_What the task asks_
For the listing below, show each line that includes the string "match".

_Extracted material_
--
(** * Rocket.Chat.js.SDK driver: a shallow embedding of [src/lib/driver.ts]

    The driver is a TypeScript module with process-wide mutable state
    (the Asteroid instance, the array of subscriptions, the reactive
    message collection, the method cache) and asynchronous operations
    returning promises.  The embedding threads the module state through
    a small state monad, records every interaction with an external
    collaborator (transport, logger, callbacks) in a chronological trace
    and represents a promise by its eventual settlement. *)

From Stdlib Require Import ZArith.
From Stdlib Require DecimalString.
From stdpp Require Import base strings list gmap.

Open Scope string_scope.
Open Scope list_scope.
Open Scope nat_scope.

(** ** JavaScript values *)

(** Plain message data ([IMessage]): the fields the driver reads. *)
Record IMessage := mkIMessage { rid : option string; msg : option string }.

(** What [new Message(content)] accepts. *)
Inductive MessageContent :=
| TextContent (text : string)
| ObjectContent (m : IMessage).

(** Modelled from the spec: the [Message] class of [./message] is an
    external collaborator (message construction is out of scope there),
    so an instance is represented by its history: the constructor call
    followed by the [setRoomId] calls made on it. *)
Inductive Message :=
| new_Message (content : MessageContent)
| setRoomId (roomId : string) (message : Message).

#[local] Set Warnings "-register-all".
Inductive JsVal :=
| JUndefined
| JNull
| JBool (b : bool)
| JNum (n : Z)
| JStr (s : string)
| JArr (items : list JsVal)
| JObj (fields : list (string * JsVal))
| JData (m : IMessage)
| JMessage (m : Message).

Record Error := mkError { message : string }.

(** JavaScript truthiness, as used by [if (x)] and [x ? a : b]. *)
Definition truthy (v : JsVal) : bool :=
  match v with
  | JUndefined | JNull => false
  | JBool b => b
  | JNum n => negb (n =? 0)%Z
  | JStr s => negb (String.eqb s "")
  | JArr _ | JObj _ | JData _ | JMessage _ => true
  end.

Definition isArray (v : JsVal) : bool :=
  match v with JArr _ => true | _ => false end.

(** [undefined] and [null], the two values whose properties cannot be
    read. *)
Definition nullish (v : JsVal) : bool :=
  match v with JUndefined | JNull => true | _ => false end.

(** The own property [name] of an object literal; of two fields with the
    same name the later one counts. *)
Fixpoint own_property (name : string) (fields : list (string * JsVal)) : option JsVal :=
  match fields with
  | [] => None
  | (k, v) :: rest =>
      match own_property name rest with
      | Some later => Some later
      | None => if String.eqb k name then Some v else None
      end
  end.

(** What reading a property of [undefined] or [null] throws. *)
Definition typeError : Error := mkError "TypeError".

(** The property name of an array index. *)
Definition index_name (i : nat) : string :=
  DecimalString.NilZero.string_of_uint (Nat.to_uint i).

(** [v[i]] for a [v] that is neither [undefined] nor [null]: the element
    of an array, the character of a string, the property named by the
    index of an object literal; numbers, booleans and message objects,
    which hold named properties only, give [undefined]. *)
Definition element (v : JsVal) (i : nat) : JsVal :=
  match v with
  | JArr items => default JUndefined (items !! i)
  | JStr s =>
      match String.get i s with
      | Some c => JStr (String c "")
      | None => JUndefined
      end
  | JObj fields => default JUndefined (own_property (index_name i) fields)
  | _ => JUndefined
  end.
--
_Written response_
  match v with
  match v with JArr _ => true | _ => false end.
  match v with JUndefined | JNull => true | _ => false end.
  match fields with
      match own_property name rest with
  match v with
      match String.get i s with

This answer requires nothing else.